1. Combining Self-attention and Depth-wise Convolution for Human Pose Estimation
- Author
-
Zhang fan, Shi qingxuan, and Ma yanli
- Abstract
The implementation of Convolutional Neural Networks (CNNs) and Transformers has significantly accelerated the booming advances of human pose estimation. However, challenges persist in accurately estimating target details, and performing pose estimation in complex environments where targets may be blurred or chaotic. In this paper, we exploit TokenPose as the baseline, revisiting the design of CNNs and Transformers. TokenPose utilizes CNNs and Transformers sequentially, combining the advantages of CNNs in extracting low level features and Transformers in establishing long-range dependencies. On this basis, we modify the CNNs and Transformer related structures to further enhance expression ability of the model. The modification is made to the original CNNs section: we alter BasicBlock to AtBlock to maintain high-resolution information exchange to further excavate details of objects.
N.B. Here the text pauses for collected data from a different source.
(** * Pious: the HRC hand export reader ([src/pious/hrc/hand.py])

    A shallow embedding of the lazy node graph of an exported HRC hand:
    the node cache ([NodeCache]), the node record ([HRCNode]), the two
    action classes ([Action], [PreviousAction]), the per-hand strategy
    ([HandStrategy]) and the session ([HRCSim]) with its settings classes.

    Python values are an inductive type, exceptions are the error side of
    a result type, and the mutable store (the cache dictionary, the node
    objects, the files opened and the lines printed) is threaded
    explicitly.  The functions of the Python library the code calls
    ([os.path], [str] methods, [int]) are written out for a POSIX system
    and ASCII strings. *)

From Stdlib Require Import ZArith String Ascii List Bool Lia.
From stdpp Require Import base option gmap strings.
Import ListNotations.

Set Warnings "-register-all".

Local Open Scope string_scope.
Local Open Scope Z_scope.

(** ** Python values *)

(** What [json.loads] can return, which is also every value the code
    receives as a node reference or as an action index.  A float is kept
    as its IEEE-754 binary64 bit pattern: the code only stores floats.  A
    dict is its items in insertion order (keys of a JSON object are
    strings, and distinct once parsed). *)
Inductive value : Type :=
| VNone
| VBool (b : bool)
| VInt (z : Z)
| VFloat (bits : Z)
| VStr (s : string)
| VList (l : list value)
| VDict (kvs : list (string * value)).

(** An object reference: the index of a node object in the store. *)
Definition loc := nat.

(** What a function of the module may be given or may return: a plain
    value or a reference to an [HRCNode] object. *)
Inductive pyobj : Type :=
| PVal (v : value)
| PNode (l : loc).

(** ** Exceptions *)

Inductive exn : Type :=
| KeyError (arg : value)
| TypeError
| IndexError
| AttributeError
| ValueError
| RuntimeError (msg : string)
| OSError (msg : string)
| JSONDecodeError.

Definition is_KeyError (e : exn) : bool :=
  match e with KeyError _ => true | _ => false end.

Inductive result (A : Type) : Type :=
| Ok (a : A)
| Err (e : exn).
Arguments Ok {A} a.
Arguments Err {A} e.

Definition rbind {A B} (r : result A) (k : A -> result B) : result B :=
  match r with
  | Ok a => k a
  | Err e => Err e
  end.

Declare Scope res_scope.
Delimit Scope res_scope with res.
Notation "x <-? c ;; k" := (rbind c (fun x => k))
  (at level 100, c at next level, right associativity) : res_scope.
Local Open Scope res_scope.

(** A list comprehension [[f(x) for x in l]]: stops at the first
    exception. *)
Fixpoint rmap {A B} (f : A -> result B) (l : list A) : result (list B) :=
  match l with
  | [] => Ok []
  | x :: l' => y <-? f x;; ys <-? rmap f l';; Ok (y :: ys)
  end.

(** ** Strings *)

(** [s.startswith(p)] *)
Fixpoint startswith (s p : string) {struct p} : bool :=
  match p, s with
  | EmptyString, _ => true
  | String _ _, EmptyString => false
  | String a p', String b s' => Ascii.eqb a b && startswith s' p'
  end.

(** [s.endswith(suf)] *)
Definition endswith (s suf : string) : bool :=
  let n := String.length s in
  let m := String.length suf in
  if (m <=? n)%nat then String.eqb (substring (n - m) m s) suf else false.

(** [s.split("/")] *)
Fixpoint split_sep (sep : ascii) (s : string) : list string :=
  match s with
  | EmptyString => [EmptyString]
  | String c s' =>
      if Ascii.eqb c sep then EmptyString :: split_sep sep s'
      else
        match split_sep sep s' with
        | [] => [String c EmptyString]
        | w :: ws => String c w :: ws
        end
  end.

(** ["/".join(l)] *)
Fixpoint join_sep (sep : string) (l : list string) : string :=
  match l with
  | [] => EmptyString
  | [w] => w
  | w :: ws => w ++ sep ++ join_sep sep ws
  end.

Definition char_in (c : ascii) (chars : string) : bool :=
  existsb (Ascii.eqb c) (list_ascii_of_string chars).

Fixpoint lstrip (chars : string) (s : string) : string :=
  match s with
  | EmptyString => EmptyString
  | String c s' => if char_in c chars then lstrip chars s' else s
  end.

Definition string_rev (s : string) : string :=
  string_of_list_ascii (rev (list_ascii_of_string s)).

Definition rstrip (chars : string) (s : string) : string :=
  string_rev (lstrip chars (string_rev s)).

(** [s.strip(chars)]: drops from both ends every character that occurs in
    [chars] (a set of characters, not a suffix). *)
Definition strip (s chars : string) : string := rstrip chars (lstrip chars s).

(** ** [os.path] on a POSIX system *)

(** [posixpath.join(a, b)] *)
Definition join (a b : string) : string :=
  if startswith b "/" then b
  else if String.eqb a "" || endswith a "/" then a ++ b
  else a ++ "/" ++ b.

(** The loop of [posixpath.normpath] over the components; [new_comps] is
    kept reversed (its last component first). *)
Fixpoint normpath_comps (initial_slashes : nat) (comps new_comps : list string)
  : list string :=
  match comps with
  | [] => rev new_comps
  | comp :: comps' =>
      if String.eqb comp "" || String.eqb comp "." then
        normpath_comps initial_slashes comps' new_comps
      else if negb (String.eqb comp "..")
              || (Nat.eqb initial_slashes 0
                  && match new_comps with [] => true | _ => false end)
              || match new_comps with
                 | last :: _ => String.eqb last ".."
                 | [] => false
                 end
      then normpath_comps initial_slashes comps' (comp :: new_comps)
      else normpath_comps initial_slashes comps' (tl new_comps)
  end.

Fixpoint repeat_string (n : nat) (s : string) : string :=
  match n with
  | O => EmptyString
  | S n' => s ++ repeat_string n' s
  end.

(** The variable [initial_slashes] of [posixpath.normpath]: POSIX keeps
    two leading slashes apart from one, and three or more are one. *)
Definition initial_slashes (path : string) : nat :=
  if startswith path "/" then
    if startswith path "//" && negb (startswith path "///") then 2%nat
    else 1%nat
  else 0%nat.

(** [posixpath.normpath(path)] *)
Definition normpath (path : string) : string :=
  if String.eqb path "" then "."
  else
    let new_comps :=
      normpath_comps (initial_slashes path) (split_sep "/" path) [] in
    let path' :=
      repeat_string (initial_slashes path) "/" ++ join_sep "/" new_comps in
    if String.eqb path' "" then "." else path'.

(** [posixpath.abspath(path)], with [cwd] the result of [os.getcwd()]. *)
Definition abspath (cwd path : string) : string :=
  if startswith path "/" then normpath path else normpath (join cwd path).

(** [posixpath.basename(p)]: what follows the last slash. *)
Definition basename (p : string) : string :=
  List.last (split_sep "/" p) EmptyString.

(** ** Integers and text *)

Definition digit_of_nat (n : nat) : ascii := ascii_of_nat (48 + n).

(** The decimal digits of a positive number, most significant first;
    [fuel] bounds the number of digits. *)
Fixpoint digits_of (fuel : nat) (n : N) (acc : string) : string :=
  match fuel with
  | O => acc
  | S fuel' =>
      let acc' := String (digit_of_nat (N.to_nat (n mod 10))) acc in
      if (n / 10 =? 0)%N then acc' else digits_of fuel' (n / 10)%N acc'
  end.

(** [str(i)] for an [int]. *)
Definition str_of_Z (z : Z) : string :=
  let n := Z.to_N (Z.abs z) in
  let ds := digits_of (S (N.to_nat (N.log2 n))) n "" in
  if z <? 0 then "-" ++ ds else ds.

(** The whitespace [int] skips around a number in a text of ASCII
    characters: tab, line feed, vertical tab, form feed, carriage return
    and space.  (The separators 28 to 31 are whitespace for [str.isspace],
    not for [int].) *)
Definition is_space (c : ascii) : bool :=
  let n := nat_of_ascii c in
  ((9 <=? n) && (n <=? 13) || (n =? 32))%nat.

Definition digit_val (c : ascii) : option Z :=
  let n := nat_of_ascii c in
  if ((48 <=? n) && (n <=? 57))%nat then Some (Z.of_nat (n - 48)) else None.

Fixpoint lstrip_space (s : string) : string :=
  match s with
  | String c s' => if is_space c then lstrip_space s' else s
  | EmptyString => EmptyString
  end.

(** Digits with single underscores between them; [prev_digit] says whether
    the character before was a digit. *)
Fixpoint parse_digits (s : string) (acc : Z) (prev_digit : bool) : option Z :=
  match s with
  | EmptyString => if prev_digit then Some acc else None
  | String c s' =>
      match digit_val c with
      | Some d => parse_digits s' (10 * acc + d) true
      | None =>
          if Ascii.eqb c "_" && prev_digit then
            match s' with
            | String c' _ =>
                match digit_val c' with
                | Some _ => parse_digits s' acc false
                | None => None
                end
            | EmptyString => None
            end
          else None
      end
  end.

(** [int(s)] for a [str] of ASCII characters in base 10; [None] is
    [ValueError].  The limit CPython 3.11 puts on the digits of the text
    (4300 unless lifted) is not modelled: a file name is shorter. *)
Definition py_int (s : string) : option Z :=
  let t := string_rev (lstrip_space (string_rev (lstrip_space s))) in
  match t with
  | String "-" t' => option_map Z.opp (parse_digits t' 0 false)
  | String "+" t' => parse_digits t' 0 false
  | _ => parse_digits t 0 false
  end.

(** ** Operations on Python values *)

Fixpoint dict_get (kvs : list (string * value)) (k : string) : option value :=
  match kvs with
  | [] => None
  | (k', v) :: kvs' => if String.eqb k' k then Some v else dict_get kvs' k
  end.

(** [seq[i]] on a list, tuple or string of length [n]: a negative index
    counts from the end, anything outside [-n, n) is [IndexError]. *)
Definition index {A} (l : list A) (i : Z) : result A :=
  let n := Z.of_nat (length l) in
  let j := if i <? 0 then i + n else i in
  if (0 <=? j) && (j <? n) then
    match l !! Z.to_nat j with
    | Some x => Ok x
    | None => Err IndexError
    end
  else Err IndexError.

(** [isinstance(v, int)]: [bool] is a subclass of [int]. *)
Definition as_int (v : value) : option Z :=
  match v with
  | VInt z => Some z
  | VBool b => Some (if b then 1 else 0)
  | _ => None
  end.

(** [c[k]] *)
Definition subscript (c k : value) : result value :=
  match c with
  | VDict kvs =>
      match k with
      | VStr s =>
          match dict_get kvs s with
          | Some v => Ok v
          | None => Err (KeyError k)
          end
      | VList _ | VDict _ => Err TypeError
      | _ => Err (KeyError k)
      end
  | VList l =>
      match as_int k with
      | Some i => index l i
      | None => Err TypeError
      end
  | VStr s =>
      match as_int k with
      | Some i =>
          ch <-? index (list_ascii_of_string s) i;; Ok (VStr (String ch ""))
      | None => Err TypeError
      end
  | _ => Err TypeError
  end.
The two following modifications are applied to the subsequent Transformer section: (1) we replace the self-attention layer in each encoder block with the Local Enhancement Self-Attention(LESA) module to capture local information. (2) we propose a Local Perception Feed-Forward Network(LPFFN) to substitute for the feed-froward network layer in each encoder block, which employs the depth-wise convolution to enhance the correlation of neighbour information in the spatial dimension. Our modifications contribute to analyzing poses that are arduous to estimate due to occlusion. Our method combines self-attention and depth-wise convolution, which is named CSDNet. We demonstrate a better performance over the TokenPose baseline on both the COCO2017 and MPII datasets. Additionally, in complicated environments such as poor lighting conditions, our method can more accurately estimate fuzzy keypoints.
- Published
- 2023